Information supplied Start Marker

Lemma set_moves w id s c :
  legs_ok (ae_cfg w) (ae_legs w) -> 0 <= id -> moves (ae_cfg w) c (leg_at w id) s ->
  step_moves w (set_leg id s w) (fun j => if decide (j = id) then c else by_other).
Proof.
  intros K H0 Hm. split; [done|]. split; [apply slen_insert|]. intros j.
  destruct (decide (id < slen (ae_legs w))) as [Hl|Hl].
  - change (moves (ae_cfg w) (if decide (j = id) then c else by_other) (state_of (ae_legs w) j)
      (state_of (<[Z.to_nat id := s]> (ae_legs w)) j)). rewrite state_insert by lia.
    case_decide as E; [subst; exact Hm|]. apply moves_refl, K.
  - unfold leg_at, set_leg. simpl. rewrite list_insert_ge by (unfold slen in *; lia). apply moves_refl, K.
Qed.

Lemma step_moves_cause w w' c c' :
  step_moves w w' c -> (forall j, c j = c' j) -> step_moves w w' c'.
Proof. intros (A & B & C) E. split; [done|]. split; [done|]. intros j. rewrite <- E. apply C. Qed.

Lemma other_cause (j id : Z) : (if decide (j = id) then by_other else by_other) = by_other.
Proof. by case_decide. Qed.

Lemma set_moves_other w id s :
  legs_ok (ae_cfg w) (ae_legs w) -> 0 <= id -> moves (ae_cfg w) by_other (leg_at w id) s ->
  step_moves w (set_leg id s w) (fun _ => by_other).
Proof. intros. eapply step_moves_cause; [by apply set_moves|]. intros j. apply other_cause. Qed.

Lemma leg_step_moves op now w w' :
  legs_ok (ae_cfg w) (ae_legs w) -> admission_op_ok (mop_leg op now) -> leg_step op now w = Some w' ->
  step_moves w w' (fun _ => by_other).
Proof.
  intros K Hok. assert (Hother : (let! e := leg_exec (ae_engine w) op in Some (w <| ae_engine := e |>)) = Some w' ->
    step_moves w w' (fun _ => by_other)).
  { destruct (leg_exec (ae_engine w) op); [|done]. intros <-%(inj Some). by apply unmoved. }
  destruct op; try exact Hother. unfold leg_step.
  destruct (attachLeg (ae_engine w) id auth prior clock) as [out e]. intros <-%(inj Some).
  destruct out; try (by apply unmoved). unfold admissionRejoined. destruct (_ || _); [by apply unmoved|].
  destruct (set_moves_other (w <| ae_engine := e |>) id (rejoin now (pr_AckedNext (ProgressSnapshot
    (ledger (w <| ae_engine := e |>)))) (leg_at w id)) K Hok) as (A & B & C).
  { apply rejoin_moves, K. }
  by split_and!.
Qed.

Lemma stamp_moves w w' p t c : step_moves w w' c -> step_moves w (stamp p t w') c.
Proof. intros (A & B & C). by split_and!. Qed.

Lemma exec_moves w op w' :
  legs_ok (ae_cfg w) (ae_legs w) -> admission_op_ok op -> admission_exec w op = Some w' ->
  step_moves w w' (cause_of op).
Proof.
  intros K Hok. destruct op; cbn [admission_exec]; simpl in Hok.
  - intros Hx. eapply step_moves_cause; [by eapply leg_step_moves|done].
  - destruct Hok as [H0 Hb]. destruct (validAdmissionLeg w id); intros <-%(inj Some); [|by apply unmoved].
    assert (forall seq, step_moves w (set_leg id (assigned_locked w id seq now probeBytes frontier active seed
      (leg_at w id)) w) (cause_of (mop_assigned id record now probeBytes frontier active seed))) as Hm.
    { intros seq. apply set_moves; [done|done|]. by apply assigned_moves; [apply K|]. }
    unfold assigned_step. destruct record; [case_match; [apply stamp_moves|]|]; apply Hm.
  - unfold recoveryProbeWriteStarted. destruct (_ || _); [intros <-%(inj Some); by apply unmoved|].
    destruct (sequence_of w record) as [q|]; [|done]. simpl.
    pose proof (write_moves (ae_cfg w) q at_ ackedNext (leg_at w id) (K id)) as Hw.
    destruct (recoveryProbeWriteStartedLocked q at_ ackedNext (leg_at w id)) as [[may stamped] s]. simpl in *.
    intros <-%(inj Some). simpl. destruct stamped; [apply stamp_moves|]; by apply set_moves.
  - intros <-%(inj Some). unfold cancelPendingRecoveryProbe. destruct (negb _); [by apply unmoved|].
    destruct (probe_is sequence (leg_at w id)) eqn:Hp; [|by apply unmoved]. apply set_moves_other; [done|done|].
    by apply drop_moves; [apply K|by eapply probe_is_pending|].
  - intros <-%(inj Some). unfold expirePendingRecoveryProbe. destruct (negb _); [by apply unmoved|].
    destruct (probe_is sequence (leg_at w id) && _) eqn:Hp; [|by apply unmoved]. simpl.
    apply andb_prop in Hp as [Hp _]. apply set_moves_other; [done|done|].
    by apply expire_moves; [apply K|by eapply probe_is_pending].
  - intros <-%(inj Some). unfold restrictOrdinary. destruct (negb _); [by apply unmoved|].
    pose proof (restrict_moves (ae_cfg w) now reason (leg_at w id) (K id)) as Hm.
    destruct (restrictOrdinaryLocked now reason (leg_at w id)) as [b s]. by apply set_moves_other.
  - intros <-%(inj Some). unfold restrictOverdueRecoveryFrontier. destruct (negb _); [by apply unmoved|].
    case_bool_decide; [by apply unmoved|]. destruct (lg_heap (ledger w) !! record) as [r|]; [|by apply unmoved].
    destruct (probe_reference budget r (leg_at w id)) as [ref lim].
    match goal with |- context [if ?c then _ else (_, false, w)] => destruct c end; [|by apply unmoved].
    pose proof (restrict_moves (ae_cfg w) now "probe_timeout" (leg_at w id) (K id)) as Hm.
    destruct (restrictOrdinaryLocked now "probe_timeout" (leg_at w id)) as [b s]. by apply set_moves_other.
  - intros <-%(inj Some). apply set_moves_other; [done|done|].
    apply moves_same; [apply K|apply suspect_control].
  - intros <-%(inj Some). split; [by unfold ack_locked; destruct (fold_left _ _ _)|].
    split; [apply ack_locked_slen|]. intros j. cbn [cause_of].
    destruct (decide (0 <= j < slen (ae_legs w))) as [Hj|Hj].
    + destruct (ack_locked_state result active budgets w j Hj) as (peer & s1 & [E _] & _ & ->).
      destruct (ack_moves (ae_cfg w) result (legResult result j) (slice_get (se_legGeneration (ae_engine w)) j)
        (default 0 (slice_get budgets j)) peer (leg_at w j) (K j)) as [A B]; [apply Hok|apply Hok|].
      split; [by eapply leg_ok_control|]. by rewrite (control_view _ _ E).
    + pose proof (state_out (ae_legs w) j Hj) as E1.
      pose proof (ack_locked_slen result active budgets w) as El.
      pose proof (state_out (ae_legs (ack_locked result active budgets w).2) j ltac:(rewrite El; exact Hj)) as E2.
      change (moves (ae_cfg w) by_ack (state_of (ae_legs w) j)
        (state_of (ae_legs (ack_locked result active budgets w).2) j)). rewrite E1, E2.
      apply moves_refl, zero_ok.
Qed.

Information supplied End Marker

• _Exercise aim_: Above are records; repeat only the lines starting at the line with "destruct (leg_exec (ae_engine" and ending at the line with "destruct (attachLeg (ae_engine", exactly as they appear, both included.

• _Task result_:
  { destruct (leg_exec (ae_engine w) op); [|done]. intros <-%(inj Some). by apply unmoved. }
  destruct op; try exact Hother. unfold leg_step.
  destruct (attachLeg (ae_engine w) id auth prior clock) as [out e]. intros <-%(inj Some).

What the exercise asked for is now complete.